• Exercise description: Given the records below, would you repeat exactly the lines that begin at the one containing "where the program" and end at the one containing "([batching_invisible]); the consequences", inclusive?

• Records shown:
=== Begin Enclosure ===

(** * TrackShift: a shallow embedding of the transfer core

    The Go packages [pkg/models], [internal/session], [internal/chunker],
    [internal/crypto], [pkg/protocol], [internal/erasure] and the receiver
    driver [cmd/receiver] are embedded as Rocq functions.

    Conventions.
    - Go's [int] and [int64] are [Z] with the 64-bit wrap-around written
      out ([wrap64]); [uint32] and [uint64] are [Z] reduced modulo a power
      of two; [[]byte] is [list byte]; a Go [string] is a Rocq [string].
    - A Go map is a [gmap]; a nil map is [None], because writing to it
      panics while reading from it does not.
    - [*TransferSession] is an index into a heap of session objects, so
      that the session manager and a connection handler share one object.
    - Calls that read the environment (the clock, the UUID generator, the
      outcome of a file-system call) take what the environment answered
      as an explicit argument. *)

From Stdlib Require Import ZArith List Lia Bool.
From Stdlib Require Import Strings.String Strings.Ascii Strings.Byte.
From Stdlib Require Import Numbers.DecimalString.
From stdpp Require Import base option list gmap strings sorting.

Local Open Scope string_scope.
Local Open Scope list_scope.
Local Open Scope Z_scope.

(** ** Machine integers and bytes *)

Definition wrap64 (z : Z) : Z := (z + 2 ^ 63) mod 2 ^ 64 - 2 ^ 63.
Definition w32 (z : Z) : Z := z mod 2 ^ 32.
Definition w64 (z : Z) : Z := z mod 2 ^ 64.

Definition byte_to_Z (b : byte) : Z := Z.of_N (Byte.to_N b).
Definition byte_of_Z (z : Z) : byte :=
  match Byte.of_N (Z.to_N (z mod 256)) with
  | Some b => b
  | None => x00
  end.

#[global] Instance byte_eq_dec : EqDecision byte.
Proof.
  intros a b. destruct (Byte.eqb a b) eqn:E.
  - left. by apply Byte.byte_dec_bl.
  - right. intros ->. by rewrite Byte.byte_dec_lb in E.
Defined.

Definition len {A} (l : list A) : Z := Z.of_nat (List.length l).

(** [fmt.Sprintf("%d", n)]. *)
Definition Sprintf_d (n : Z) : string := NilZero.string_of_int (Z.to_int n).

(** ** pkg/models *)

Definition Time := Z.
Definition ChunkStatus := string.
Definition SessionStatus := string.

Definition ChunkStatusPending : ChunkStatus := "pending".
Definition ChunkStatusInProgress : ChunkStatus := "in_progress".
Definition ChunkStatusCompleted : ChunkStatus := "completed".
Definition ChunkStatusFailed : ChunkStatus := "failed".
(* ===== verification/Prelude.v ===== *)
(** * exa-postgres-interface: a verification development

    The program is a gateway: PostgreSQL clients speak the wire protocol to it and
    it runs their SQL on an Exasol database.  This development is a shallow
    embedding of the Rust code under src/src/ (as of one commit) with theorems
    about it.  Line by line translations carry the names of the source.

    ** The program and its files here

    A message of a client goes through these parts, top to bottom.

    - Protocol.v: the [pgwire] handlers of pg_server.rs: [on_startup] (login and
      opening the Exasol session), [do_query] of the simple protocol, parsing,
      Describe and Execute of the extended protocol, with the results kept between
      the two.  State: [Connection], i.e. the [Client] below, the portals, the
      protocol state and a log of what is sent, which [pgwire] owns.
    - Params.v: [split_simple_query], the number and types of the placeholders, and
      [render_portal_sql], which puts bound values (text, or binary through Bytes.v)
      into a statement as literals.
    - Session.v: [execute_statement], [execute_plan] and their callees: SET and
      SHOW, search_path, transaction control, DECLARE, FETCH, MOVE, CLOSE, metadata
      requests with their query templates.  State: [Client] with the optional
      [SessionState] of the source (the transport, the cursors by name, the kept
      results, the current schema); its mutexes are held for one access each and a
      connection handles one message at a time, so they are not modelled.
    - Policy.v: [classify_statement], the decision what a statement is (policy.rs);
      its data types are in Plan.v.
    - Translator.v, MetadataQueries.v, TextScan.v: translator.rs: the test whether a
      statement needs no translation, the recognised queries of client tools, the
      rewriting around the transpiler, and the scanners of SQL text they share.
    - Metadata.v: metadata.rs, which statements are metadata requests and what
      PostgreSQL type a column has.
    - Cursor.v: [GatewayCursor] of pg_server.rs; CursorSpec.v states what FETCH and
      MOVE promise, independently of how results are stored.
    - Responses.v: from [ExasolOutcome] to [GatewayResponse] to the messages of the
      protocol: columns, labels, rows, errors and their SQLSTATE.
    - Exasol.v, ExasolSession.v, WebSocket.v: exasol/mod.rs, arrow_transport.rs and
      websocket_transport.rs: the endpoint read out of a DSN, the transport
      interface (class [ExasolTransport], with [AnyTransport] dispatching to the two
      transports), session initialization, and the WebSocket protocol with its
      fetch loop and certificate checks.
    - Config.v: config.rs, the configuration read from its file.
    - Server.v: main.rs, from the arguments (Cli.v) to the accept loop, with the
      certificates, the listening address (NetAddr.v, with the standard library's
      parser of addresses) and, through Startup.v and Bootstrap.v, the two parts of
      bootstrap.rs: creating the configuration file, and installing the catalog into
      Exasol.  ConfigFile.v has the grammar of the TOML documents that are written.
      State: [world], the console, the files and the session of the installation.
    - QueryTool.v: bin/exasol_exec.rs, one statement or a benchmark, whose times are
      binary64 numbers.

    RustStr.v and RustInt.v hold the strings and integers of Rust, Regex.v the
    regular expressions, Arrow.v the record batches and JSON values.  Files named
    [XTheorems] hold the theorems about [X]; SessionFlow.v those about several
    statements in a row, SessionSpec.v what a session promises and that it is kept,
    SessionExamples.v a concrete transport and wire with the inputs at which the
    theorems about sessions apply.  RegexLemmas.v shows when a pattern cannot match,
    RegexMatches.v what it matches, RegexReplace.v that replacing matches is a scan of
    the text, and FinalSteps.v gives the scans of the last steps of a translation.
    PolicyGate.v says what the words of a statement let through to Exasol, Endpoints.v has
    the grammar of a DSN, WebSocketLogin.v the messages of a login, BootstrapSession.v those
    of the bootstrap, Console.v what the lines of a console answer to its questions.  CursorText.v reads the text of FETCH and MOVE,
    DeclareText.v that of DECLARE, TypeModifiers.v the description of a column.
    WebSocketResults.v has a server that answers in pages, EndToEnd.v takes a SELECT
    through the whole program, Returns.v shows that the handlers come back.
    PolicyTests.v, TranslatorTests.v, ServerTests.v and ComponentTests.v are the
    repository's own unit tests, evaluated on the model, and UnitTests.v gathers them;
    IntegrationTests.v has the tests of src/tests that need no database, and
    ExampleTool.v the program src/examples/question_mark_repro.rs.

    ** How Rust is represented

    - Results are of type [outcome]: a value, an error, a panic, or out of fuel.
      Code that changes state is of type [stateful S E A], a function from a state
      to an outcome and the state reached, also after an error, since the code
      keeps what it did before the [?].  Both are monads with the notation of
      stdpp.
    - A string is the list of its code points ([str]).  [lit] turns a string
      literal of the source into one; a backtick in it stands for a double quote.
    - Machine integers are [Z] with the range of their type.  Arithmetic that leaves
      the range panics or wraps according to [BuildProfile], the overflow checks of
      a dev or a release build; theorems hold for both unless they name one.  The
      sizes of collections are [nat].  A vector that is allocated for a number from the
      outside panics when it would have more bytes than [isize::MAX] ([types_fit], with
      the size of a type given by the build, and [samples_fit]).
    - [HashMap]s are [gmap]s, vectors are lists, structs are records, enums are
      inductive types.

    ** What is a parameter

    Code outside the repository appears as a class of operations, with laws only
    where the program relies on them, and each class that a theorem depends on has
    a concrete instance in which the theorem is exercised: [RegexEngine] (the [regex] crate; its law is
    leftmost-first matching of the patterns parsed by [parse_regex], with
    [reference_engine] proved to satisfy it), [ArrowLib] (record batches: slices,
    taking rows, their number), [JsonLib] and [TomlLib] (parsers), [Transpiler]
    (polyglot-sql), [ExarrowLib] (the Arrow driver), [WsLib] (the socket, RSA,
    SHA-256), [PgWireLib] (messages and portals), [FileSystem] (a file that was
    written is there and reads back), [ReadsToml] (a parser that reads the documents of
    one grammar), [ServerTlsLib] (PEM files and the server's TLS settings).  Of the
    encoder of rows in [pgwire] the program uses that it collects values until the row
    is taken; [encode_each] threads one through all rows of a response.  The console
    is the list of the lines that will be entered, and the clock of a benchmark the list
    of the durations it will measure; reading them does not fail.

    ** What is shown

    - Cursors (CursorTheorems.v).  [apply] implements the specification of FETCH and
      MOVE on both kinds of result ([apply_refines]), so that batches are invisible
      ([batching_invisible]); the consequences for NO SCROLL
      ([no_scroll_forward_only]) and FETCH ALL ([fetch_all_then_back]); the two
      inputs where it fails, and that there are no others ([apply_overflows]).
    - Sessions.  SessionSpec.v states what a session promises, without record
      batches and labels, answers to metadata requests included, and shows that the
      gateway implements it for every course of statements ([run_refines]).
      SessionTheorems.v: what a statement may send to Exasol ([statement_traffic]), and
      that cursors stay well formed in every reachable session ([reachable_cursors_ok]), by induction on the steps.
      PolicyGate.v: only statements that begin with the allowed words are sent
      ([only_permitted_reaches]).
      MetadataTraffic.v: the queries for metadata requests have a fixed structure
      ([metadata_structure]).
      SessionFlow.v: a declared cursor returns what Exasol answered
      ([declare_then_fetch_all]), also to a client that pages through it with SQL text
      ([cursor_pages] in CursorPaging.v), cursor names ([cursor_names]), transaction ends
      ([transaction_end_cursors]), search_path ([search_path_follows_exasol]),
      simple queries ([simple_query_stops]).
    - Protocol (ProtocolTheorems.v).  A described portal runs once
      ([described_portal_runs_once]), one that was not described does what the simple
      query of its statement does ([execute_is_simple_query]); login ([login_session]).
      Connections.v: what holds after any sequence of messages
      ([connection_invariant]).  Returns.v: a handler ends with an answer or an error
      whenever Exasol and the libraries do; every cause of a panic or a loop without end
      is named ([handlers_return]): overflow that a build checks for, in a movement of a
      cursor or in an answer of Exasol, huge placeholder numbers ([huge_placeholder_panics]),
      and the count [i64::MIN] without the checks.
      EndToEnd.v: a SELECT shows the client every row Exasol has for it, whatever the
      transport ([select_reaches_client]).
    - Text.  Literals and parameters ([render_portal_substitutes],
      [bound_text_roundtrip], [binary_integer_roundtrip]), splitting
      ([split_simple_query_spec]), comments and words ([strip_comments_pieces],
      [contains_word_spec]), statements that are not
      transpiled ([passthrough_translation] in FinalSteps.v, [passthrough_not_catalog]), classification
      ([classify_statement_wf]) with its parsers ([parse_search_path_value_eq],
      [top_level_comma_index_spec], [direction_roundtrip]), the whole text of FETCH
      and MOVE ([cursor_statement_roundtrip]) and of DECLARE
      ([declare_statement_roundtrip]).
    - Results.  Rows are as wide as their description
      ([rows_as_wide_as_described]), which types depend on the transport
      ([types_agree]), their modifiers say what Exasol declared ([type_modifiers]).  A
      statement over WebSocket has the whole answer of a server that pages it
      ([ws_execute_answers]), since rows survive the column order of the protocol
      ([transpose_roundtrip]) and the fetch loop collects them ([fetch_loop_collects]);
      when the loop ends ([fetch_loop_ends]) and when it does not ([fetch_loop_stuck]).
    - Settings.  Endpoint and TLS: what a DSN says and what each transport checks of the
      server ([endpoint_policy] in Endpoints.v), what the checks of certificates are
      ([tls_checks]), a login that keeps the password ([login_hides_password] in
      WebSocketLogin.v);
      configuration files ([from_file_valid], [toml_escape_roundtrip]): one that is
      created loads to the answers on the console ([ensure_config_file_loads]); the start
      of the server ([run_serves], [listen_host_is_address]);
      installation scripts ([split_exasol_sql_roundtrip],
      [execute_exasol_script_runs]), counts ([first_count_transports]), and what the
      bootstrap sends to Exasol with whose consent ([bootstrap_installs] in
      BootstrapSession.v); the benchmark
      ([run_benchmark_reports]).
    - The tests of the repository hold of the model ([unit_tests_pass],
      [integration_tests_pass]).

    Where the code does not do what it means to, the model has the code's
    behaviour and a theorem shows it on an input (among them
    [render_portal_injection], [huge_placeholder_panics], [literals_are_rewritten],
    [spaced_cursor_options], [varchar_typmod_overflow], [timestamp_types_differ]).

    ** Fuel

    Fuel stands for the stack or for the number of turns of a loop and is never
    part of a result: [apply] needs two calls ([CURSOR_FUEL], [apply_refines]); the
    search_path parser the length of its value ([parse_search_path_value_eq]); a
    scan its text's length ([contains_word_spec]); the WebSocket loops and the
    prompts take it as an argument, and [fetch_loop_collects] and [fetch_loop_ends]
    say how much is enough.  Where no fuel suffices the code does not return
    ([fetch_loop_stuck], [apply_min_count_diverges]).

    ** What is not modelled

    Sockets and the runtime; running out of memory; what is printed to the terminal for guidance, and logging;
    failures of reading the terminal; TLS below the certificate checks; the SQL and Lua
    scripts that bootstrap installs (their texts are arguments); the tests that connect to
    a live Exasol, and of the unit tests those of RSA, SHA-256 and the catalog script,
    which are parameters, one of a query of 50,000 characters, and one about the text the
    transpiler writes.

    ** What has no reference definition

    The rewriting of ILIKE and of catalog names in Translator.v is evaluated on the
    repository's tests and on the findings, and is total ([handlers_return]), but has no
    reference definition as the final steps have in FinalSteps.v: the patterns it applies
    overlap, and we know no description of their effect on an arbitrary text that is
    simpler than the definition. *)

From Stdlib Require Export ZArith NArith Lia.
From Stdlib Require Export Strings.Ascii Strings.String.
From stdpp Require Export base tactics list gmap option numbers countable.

=== End Enclosure ===

• Output below:
    where the program relies on them, and each class that a theorem depends on has
    a concrete instance in which the theorem is exercised: [RegexEngine] (the [regex] crate; its law is
    leftmost-first matching of the patterns parsed by [parse_regex], with
    [reference_engine] proved to satisfy it), [ArrowLib] (record batches: slices,
    taking rows, their number), [JsonLib] and [TomlLib] (parsers), [Transpiler]
    (polyglot-sql), [ExarrowLib] (the Arrow driver), [WsLib] (the socket, RSA,
    SHA-256), [PgWireLib] (messages and portals), [FileSystem] (a file that was
    written is there and reads back), [ReadsToml] (a parser that reads the documents of
    one grammar), [ServerTlsLib] (PEM files and the server's TLS settings).  Of the
    encoder of rows in [pgwire] the program uses that it collects values until the row
    is taken; [encode_each] threads one through all rows of a response.  The console
    is the list of the lines that will be entered, and the clock of a benchmark the list
    of the durations it will measure; reading them does not fail.

    ** What is shown

    - Cursors (CursorTheorems.v).  [apply] implements the specification of FETCH and
      MOVE on both kinds of result ([apply_refines]), so that batches are invisible
      ([batching_invisible]); the consequences for NO SCROLL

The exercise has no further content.